TASK PROMPT.
Copy exactly the lines of the material below that run from the one containing "Open Scope Z_scope." through the one containing "Definition GAA_FLAG_SKIP_FRIENDLY_NAME : Z". Copy no other lines.

RECORDS PROVIDED.
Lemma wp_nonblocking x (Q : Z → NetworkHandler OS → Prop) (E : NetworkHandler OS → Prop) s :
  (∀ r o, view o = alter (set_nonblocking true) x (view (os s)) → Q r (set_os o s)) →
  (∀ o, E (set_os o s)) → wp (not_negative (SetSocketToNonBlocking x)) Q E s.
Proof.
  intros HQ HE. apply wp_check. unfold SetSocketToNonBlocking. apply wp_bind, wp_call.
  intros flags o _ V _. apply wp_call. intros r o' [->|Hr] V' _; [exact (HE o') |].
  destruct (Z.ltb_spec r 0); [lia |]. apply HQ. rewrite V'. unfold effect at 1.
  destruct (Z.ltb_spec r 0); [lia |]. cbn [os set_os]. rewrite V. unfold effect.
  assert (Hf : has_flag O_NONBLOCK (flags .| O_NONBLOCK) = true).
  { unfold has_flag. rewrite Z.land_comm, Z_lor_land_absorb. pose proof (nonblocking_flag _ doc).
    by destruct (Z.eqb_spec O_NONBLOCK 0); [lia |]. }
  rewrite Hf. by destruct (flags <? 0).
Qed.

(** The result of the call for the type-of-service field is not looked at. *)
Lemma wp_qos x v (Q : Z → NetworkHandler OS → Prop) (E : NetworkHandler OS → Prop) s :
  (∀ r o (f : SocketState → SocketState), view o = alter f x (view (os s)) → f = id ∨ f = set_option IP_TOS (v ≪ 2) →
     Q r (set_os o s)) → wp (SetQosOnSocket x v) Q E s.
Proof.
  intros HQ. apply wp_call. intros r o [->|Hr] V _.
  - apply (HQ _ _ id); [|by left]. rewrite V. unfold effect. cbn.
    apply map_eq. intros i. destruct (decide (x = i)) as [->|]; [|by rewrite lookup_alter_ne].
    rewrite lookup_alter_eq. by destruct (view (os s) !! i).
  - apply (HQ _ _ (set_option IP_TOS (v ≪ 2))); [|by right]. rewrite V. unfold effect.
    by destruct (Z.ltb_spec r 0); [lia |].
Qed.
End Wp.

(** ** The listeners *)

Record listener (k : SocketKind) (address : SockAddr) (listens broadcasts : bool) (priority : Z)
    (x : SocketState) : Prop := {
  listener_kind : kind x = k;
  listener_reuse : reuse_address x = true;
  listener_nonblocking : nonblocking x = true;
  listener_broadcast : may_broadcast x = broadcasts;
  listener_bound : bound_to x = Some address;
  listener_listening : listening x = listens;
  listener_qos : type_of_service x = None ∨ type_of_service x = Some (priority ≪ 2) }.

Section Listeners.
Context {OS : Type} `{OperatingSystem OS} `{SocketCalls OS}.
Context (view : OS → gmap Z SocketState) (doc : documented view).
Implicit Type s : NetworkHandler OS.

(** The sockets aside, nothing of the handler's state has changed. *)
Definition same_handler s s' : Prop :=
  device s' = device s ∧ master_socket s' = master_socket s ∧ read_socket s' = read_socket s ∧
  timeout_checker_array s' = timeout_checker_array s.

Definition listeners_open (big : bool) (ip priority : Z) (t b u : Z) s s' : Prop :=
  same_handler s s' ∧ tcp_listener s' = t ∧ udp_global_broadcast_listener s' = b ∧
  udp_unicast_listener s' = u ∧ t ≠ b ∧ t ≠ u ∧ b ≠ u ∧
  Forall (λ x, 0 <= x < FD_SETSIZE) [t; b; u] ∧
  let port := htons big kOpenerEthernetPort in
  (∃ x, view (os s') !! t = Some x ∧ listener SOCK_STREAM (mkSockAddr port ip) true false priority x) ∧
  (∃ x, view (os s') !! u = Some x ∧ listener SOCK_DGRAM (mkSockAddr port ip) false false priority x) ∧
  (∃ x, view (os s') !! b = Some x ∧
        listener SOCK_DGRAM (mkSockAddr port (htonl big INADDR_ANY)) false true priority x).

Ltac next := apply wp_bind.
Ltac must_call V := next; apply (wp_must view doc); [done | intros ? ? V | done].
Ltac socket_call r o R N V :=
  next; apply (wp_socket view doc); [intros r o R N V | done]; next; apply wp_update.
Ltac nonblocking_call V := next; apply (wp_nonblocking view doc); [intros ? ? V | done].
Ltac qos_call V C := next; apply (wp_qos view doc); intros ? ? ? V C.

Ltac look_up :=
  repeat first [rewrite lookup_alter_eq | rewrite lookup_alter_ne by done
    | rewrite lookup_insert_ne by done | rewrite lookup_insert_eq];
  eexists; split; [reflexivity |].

...

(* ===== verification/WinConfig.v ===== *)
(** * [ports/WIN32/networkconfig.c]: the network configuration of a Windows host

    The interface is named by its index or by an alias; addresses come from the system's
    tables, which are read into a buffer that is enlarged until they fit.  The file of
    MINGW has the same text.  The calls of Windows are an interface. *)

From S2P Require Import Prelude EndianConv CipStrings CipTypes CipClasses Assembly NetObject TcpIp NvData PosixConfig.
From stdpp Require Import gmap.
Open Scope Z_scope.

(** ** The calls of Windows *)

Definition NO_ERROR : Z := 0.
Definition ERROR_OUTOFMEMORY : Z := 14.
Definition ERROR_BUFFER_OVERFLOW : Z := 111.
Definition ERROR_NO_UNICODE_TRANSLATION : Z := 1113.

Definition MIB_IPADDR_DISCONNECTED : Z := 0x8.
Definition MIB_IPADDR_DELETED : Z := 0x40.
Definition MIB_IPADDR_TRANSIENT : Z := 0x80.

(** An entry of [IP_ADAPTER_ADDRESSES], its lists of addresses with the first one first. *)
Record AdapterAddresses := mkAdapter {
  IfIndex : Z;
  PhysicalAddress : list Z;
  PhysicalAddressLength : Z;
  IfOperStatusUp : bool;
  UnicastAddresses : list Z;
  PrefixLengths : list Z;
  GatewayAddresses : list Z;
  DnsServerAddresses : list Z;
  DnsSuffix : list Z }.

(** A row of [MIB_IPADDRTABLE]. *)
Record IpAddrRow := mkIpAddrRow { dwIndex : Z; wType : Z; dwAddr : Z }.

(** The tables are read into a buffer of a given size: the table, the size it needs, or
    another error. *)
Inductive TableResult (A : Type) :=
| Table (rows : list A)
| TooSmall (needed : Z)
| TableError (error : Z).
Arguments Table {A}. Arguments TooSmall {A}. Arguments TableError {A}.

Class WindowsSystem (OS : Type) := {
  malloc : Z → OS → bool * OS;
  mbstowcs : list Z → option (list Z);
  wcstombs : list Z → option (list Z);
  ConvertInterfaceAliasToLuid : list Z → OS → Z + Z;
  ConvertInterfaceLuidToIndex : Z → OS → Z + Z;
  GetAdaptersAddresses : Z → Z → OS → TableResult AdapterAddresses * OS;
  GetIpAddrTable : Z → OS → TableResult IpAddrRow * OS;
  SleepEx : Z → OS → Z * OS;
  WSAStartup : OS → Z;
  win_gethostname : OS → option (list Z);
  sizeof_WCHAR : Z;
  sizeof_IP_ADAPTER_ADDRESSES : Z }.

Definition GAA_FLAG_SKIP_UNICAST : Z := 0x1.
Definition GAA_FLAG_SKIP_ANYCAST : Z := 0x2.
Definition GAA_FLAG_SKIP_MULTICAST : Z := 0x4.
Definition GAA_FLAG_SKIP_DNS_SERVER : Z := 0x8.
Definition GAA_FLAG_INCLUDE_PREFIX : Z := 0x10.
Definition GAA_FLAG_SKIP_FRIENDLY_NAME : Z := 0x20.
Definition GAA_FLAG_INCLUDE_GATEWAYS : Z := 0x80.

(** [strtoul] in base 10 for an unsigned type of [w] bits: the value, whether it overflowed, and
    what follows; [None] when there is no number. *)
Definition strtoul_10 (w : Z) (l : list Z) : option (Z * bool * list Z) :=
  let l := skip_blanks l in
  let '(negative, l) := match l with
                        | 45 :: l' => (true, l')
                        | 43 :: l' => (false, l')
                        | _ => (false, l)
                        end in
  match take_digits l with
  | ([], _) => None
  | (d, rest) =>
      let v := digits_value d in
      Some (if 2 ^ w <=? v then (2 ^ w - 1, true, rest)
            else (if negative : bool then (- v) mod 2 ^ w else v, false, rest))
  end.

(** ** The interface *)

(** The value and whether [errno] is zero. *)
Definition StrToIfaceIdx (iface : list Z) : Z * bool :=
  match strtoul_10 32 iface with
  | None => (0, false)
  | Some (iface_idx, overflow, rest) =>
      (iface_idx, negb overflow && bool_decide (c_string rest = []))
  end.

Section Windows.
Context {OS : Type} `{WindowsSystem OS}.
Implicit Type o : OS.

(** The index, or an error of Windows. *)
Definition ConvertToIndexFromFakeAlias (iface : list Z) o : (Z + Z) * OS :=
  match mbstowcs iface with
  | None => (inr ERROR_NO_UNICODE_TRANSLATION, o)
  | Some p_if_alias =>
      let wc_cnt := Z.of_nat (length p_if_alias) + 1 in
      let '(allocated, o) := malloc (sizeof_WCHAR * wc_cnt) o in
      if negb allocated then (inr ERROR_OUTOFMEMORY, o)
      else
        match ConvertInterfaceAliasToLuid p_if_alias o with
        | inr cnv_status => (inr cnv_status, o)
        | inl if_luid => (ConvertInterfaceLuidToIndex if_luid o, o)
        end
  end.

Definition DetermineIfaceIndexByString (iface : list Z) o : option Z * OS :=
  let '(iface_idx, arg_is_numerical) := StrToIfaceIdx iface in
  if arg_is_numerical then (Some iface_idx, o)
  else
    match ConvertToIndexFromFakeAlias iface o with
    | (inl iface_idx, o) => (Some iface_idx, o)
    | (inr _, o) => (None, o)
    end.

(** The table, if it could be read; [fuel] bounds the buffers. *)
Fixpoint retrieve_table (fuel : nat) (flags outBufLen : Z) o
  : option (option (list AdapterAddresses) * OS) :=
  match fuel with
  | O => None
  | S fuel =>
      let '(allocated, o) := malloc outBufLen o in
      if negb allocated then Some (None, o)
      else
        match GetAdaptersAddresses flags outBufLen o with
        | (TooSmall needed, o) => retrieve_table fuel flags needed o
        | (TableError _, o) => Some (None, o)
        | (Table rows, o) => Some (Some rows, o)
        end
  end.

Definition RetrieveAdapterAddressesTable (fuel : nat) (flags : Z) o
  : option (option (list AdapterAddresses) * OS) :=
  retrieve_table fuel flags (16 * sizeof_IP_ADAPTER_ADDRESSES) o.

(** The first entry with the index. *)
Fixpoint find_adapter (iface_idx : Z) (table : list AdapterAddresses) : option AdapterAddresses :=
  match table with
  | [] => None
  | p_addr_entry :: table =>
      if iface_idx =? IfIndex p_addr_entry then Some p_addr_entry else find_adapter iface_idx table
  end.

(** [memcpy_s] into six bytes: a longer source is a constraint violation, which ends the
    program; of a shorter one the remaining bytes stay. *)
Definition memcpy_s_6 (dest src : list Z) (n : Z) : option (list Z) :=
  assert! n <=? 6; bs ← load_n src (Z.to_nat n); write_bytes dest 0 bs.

TASK RESPONSE.
Open Scope Z_scope.

(** ** The calls of Windows *)

Definition NO_ERROR : Z := 0.
Definition ERROR_OUTOFMEMORY : Z := 14.
Definition ERROR_BUFFER_OVERFLOW : Z := 111.
Definition ERROR_NO_UNICODE_TRANSLATION : Z := 1113.

Definition MIB_IPADDR_DISCONNECTED : Z := 0x8.
Definition MIB_IPADDR_DELETED : Z := 0x40.
Definition MIB_IPADDR_TRANSIENT : Z := 0x80.

(** An entry of [IP_ADAPTER_ADDRESSES], its lists of addresses with the first one first. *)
Record AdapterAddresses := mkAdapter {
  IfIndex : Z;
  PhysicalAddress : list Z;
  PhysicalAddressLength : Z;
  IfOperStatusUp : bool;
  UnicastAddresses : list Z;
  PrefixLengths : list Z;
  GatewayAddresses : list Z;
  DnsServerAddresses : list Z;
  DnsSuffix : list Z }.

(** A row of [MIB_IPADDRTABLE]. *)
Record IpAddrRow := mkIpAddrRow { dwIndex : Z; wType : Z; dwAddr : Z }.

(** The tables are read into a buffer of a given size: the table, the size it needs, or
    another error. *)
Inductive TableResult (A : Type) :=
| Table (rows : list A)
| TooSmall (needed : Z)
| TableError (error : Z).
Arguments Table {A}. Arguments TooSmall {A}. Arguments TableError {A}.

Class WindowsSystem (OS : Type) := {
  malloc : Z → OS → bool * OS;
  mbstowcs : list Z → option (list Z);
  wcstombs : list Z → option (list Z);
  ConvertInterfaceAliasToLuid : list Z → OS → Z + Z;
  ConvertInterfaceLuidToIndex : Z → OS → Z + Z;
  GetAdaptersAddresses : Z → Z → OS → TableResult AdapterAddresses * OS;
  GetIpAddrTable : Z → OS → TableResult IpAddrRow * OS;
  SleepEx : Z → OS → Z * OS;
  WSAStartup : OS → Z;
  win_gethostname : OS → option (list Z);
  sizeof_WCHAR : Z;
  sizeof_IP_ADAPTER_ADDRESSES : Z }.

Definition GAA_FLAG_SKIP_UNICAST : Z := 0x1.
Definition GAA_FLAG_SKIP_ANYCAST : Z := 0x2.
Definition GAA_FLAG_SKIP_MULTICAST : Z := 0x4.
Definition GAA_FLAG_SKIP_DNS_SERVER : Z := 0x8.
Definition GAA_FLAG_INCLUDE_PREFIX : Z := 0x10.
Definition GAA_FLAG_SKIP_FRIENDLY_NAME : Z := 0x20.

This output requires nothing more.